Sejarah FHSR, tempat pengenalan penyakit serupa oleh dokter Rusia, Cina dan Jepang didahului dari beberapa abad dengan pengetahuan tentang gambaran sindrom penyakit saat ini dan penemuan virus HTN. (76)  Jadi kita berurusan dengan mikroorganisme yang lebih purba dari spesies manusia dan penyakit tersebut sudah ada sejak zaman dulu. Namun, ada juga tanda-tanda kejadiannya meningkat di beberapa daerah atau anda akan memperoleh kesempatan untuk memperolehnya dalam waktu dekat. Yang terakhir Wabah FHSR disebabkan oleh virus DOB di Rusia Barat telah dikaitkan dengan reproduksi besar-besaran A. agrarius, dengan perkembangan epizootics (108); di Kroasia wabah FHSR yang merupakan terbesar hingga saat ini(56); di Finlandia pemantauan bersama fluktuasi populasi hewan pengerat, dinamika infeksi hantavirus dan epidemiologi penyakit manusia telah menunjukan bahwa puncak populasinya meluas ke selatan pada lubang-lubang tepi sungai yang tidak terjadi sebelumnya dan menghasilkan kasus NE yang angka semusimnya belum pernah terjadi pada waktu-waktu sebelumnya, (36)  studi tentang jangka panjang di wilayah tengah Rusia telah menunjukkan peningkatan kejadian FHSR. (5)  Wabah Hantavirus baru mengindikasikan beberapa mekanisme darurat dalam epidemi terakhir, khususnya perubahan iklim yang menghasilkan kondisi yang menguntungkan kesediaan pakan dan reproduksi tikus.  Wabah SPH tahun 1993 di Amerika Serikat didahului oleh adanya El Nino-selatan, yang menghasilkan musim dingin luar biasa hangat dengan curah hujan berlimpah. (97)

DAFTAR PUSTAKA

1. Alexeyev O.A., Morozov V.G., Efremov A.G. & Settergren B. (1994). – A case of haemorrhagic fever with renal syndrome complicated by spleen haemorrhage. Scand. J. infect. Dis., 26, 491.

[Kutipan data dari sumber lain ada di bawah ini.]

Lemma commitment_preimage_ok input p :
  batchCommitmentPreimage sha256 input = Ok p ->
  exists before after charge claimed hash,
    authorizedCumulativeBefore input = toString before /\ 0 <= before <= BATCH_SCRIPT_INT_MAX /\
    authorizedCumulativeAfter input = toString after /\ 0 <= after <= BATCH_SCRIPT_INT_MAX /\
    fixedCharge input = toString charge /\ 0 <= charge <= BATCH_SCRIPT_INT_MAX /\
    bc_claimedCumulativeAmount input = toString claimed /\ 0 <= claimed <= BATCH_SCRIPT_INT_MAX /\
    batchPaymentRequirementsHash sha256 (accepted input) = Ok hash /\
    Forall (hex_of 32) [bc_channelId input; v_covenantId (voucher input); presentationDigest input;
      requestFingerprint input; hash; activeOutpoint_txid input] /\
    hex_of 64 (v_signature (voucher input)) /\ 0 <= activeOutpoint_index input <= U32_MAX /\
    p = concatBytes [digest BATCH_COMMITMENT_DOMAIN_TAG; hex_decode (bc_channelId input);
      hex_decode (v_covenantId (voucher input)); hex_decode (presentationDigest input);
      hex_decode (requestFingerprint input); hex_decode hash; hex_decode (activeOutpoint_txid input);
      little_endian 4 (activeOutpoint_index input); little_endian 8 before; little_endian 8 after;
      sha256 (hex_decode (v_signature (voucher input))); little_endian 8 charge; little_endian 8 claimed].
Proof.
  unfold batchCommitmentPreimage. intros H. invert_build.
  do 5 eexists. repeat split; eauto; try lia; try by match goal with H : hex_of _ _ |- _ => apply H end.
  repeat constructor; auto; by match goal with H : hex_of _ _ |- _ => apply H end.
Qed.
(* ===== verification/ChainTruth.v ===== *)
(** * Chain evidence and covenant lineages

    Models [protocol/packages/core/src/chain-truth.ts]: the policy that turns adapter evidence
    into a decision, the launch manifest and lineage data with their validation, the
    derivation of the current covenant head from the journal, selected-chain updates,
    compaction of the journal with its Bloom filter, the extension check between two durable
    states and the observer.  Values whose validity the code checks at run time (formats,
    networks, kinds, availability) stay strings; [structuredClone] is the identity on values. *)

From S2P Require Import Prelude Amount Json Binary ResourceBudget.

Definition MAX_LINEAGE_REMOVED_BLOCKS : Z := 32.
Definition MAX_LINEAGE_UPDATE_EVENTS : Z := 64.
Definition MAX_LINEAGE_JOURNAL_EVENTS : Z := 128.
Definition MAX_LINEAGE_STATE_BYTES : Z := 512 * 1024.
Definition MAX_LINEAGE_UPDATE_BYTES : Z := 128 * 1024.

Record FundingOutpoint := Outpoint { txid : string; index : Z }.

Record ChainCheckpoint := Checkpoint { blockHash : string; blueScore : string; daaScore : string }.

Record AcceptedTransactionEvidence := AcceptedEvidence {
  ae_transactionId : string;
  acceptingBlockHash : string;
  acceptingBlockBlueScore : string;
  confirmationCount : Z;
  ae_checkpoint : ChainCheckpoint
}.

Inductive AbsenceProof :=
  | ConfirmedConflictingSpend (spentOutpoint : FundingOutpoint)
      (conflictingTransaction : AcceptedTransactionEvidence)
  | ConsensusRejection (rejectedTransactionId rejectionCode : string) (checkpoint : ChainCheckpoint).

Record AbsentTransactionEvidence := AbsentEvidence {
  abs_transactionId : string;
  abs_reason : string;
  proof : AbsenceProof
}.

Record UnknownTransactionEvidence := UnknownEvidence {
  unk_transactionId : string;
  unk_reason : string;
  unk_checkpoint : option ChainCheckpoint
}.

Inductive TrustedTransactionEvidence :=
  | StatusAccepted (e : AcceptedTransactionEvidence)
  | StatusAbsent (e : AbsentTransactionEvidence)
  | StatusUnknown (e : UnknownTransactionEvidence).

Inductive ChainEvidenceDecision :=
  | DecidedAccepted (e : AcceptedTransactionEvidence)
  | DecidedConfirmed (e : AcceptedTransactionEvidence)
  | DecidedAbsent (e : AbsentTransactionEvidence)
  | DecidedUnknown (e : UnknownTransactionEvidence).
(* ===== verification/Lineage.v ===== *)
(** * Chain evidence and lineage derivation: theorems

    What a decision on evidence means, how the journal determines the covenant head, value
    conservation along a lineage, and the effect of reorganizations on the derived head. *)

From S2P Require Import Prelude Amount Json Binary ResourceBudget ChainTruth.

(** ** Numeric amounts *)

Definition amount (s : string) (n : Z) : Prop := s = toString n /\ 0 <= n <= U64_MAX.

Lemma parse_amount s n : parseSompiString s = Ok n <-> amount s n.
Proof. apply parse_ok. Qed.
Lemma amount_fun s n n' : amount s n -> amount s n' -> n = n'.
Proof. intros [-> H] [E H']. apply toString_inj in E; lia. Qed.
Lemma parse_amount_run s n : amount s n -> parseSompiString s = Ok n.
Proof. apply parse_amount. Qed.

(** Inverts a successful run of validation code into propositions. *)
Ltac inv_check :=
  repeat match goal with
  | H : mbind _ _ = Ok _ |- _ => apply bind_ok in H as (? & ? & H)
  | H : throw_if _ _ = Ok _ |- _ => apply throw_if_ok in H
  | H : parseSompiString _ = Ok _ |- _ => apply parse_amount in H
  | H : Ok _ = Ok _ |- _ => injection H as H
  | H : Throw _ = Ok _ |- _ => discriminate H
  | x : () |- _ => destruct x
  end; inv_bool.

(** ** Valid evidence *)

Definition valid_checkpoint (c : ChainCheckpoint) : Prop :=
  is_hash32 (blockHash c) = true /\ (exists b, amount (blueScore c) b) /\ exists d, amount (daaScore c) d.

Definition same_hex (a b : string) : Prop := toLowerCase a = toLowerCase b.

Definition valid_evidence (e : AcceptedTransactionEvidence) : Prop :=
  is_hash32 (ae_transactionId e) = true /\ is_hash32 (acceptingBlockHash e) = true /\
  valid_checkpoint (ae_checkpoint e) /\ 1 <= confirmationCount e <= MAX_SAFE_INTEGER /\
  exists accepting tip, amount (acceptingBlockBlueScore e) accepting /\
    amount (blueScore (ae_checkpoint e)) tip /\ accepting <= tip /\
    (same_hex (acceptingBlockHash e) (blockHash (ae_checkpoint e)) -> accepting = tip /\ confirmationCount e = 1).

Definition valid_outpoint (o : FundingOutpoint) : Prop := is_hash32 (txid o) = true /\ 0 <= index o <= U32_MAX.

Lemma assertHash32_ok v l nz u :
  assertHash32 v l nz = Ok u <-> is_hash32 v = true /\ (nz = true -> is_zero64 v = false).
Proof.
  unfold assertHash32. rewrite throw_if_ok, orb_false_iff, negb_false_iff, andb_false_iff.
  destruct nz, (is_zero64 v); naive_solver.
Qed.

Lemma is_u32_ok n : is_u32 n = true <-> 0 <= n <= U32_MAX.
Proof. unfold is_u32, isSafeInteger, MAX_SAFE_INTEGER, U32_MAX. lia. Qed.

Lemma assertOutpoint_ok o l u : assertOutpoint o l = Ok u <-> valid_outpoint o.
Proof.
  unfold assertOutpoint, valid_outpoint. rewrite bind_ok. setoid_rewrite assertHash32_ok.
  setoid_rewrite throw_if_ok. setoid_rewrite negb_false_iff. setoid_rewrite is_u32_ok.
  split; [naive_solver|]. intros [H1 H2]. exists (). naive_solver.
Qed.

2. Alm C., Juto O., Stegmayr B., Settergren B., Wadell G., Tarnuik A. & Elgh F. (1997). – Prevalence of serum antibodies to hantaviruses in northern Sweden as measured by recombinant nucleocapsid proteins. Scand. J. infect. Dis., 29 (4), 349-354.

3. Alm C., Wallin K., Elgh F., Juto P., Lundkuist A., Merza M. & Tarnuik A. (1998). – Serologic evidence of hantavirus infection in wild living mouse in northern Sweden. In Proc. 4th International Conference on HFRS and hantaviruses, 5- 7 de marzo, Atlanta, Georgia. United States Department of Health and Human Services, Centers for Disease Control, Atlanta, 113.

4. Anderson R.M. & May R.M. (1991). – Infectious diseases of humans: dynamics and control. Oxford University Press, Oxford, 766 págs.

5. Apekina N., Myasnikov Y., Bobylkova T., Ruchkina N., Dzagurova T., Iiyichova I., Gritsenko E., Novohatka A., Dorofeev E., Kozlova T., Bernshtein A., Demina V. & Tkachenko E. (2004). – Long term studies in Puumala and Dobrava natural foci of hemorrhagic fever with renal syndrome (HFRS) in Central Region of European Russia. In VIth International Conference on hemorrhagic fever with renal syndrome, hantavirus pulmonary syndrome and hantaviruses, 23-25 de junio, Seúl. The National Academy of Sciences, Seúl, 111.

6. Avsic-Zupanct T., Xiao S.Y., Stojanovic R., Giglic A., van der Groen G. & LeDuc J.W. (1992). – Characterization of Dobrava virus: a hantavirus from Slovenia, Yugoslavia. J. med. Virol., 38, 132-137.

7. Bennett M., Lloyd G., Jones N., Brown A., Trees A.J., McCracken C., Smyth N.R., Gaskell C.J. & Gaskell R.M. (1990). – Prevalence of antibody to hantavirus in some cat populations in Britain. Vet. Rec., 127 (2), 548-549.

Sumber:
D.A.M. Enria and S.C. Levis.  2004. Emerging viral zoonoses: hantavirus infections. OIE.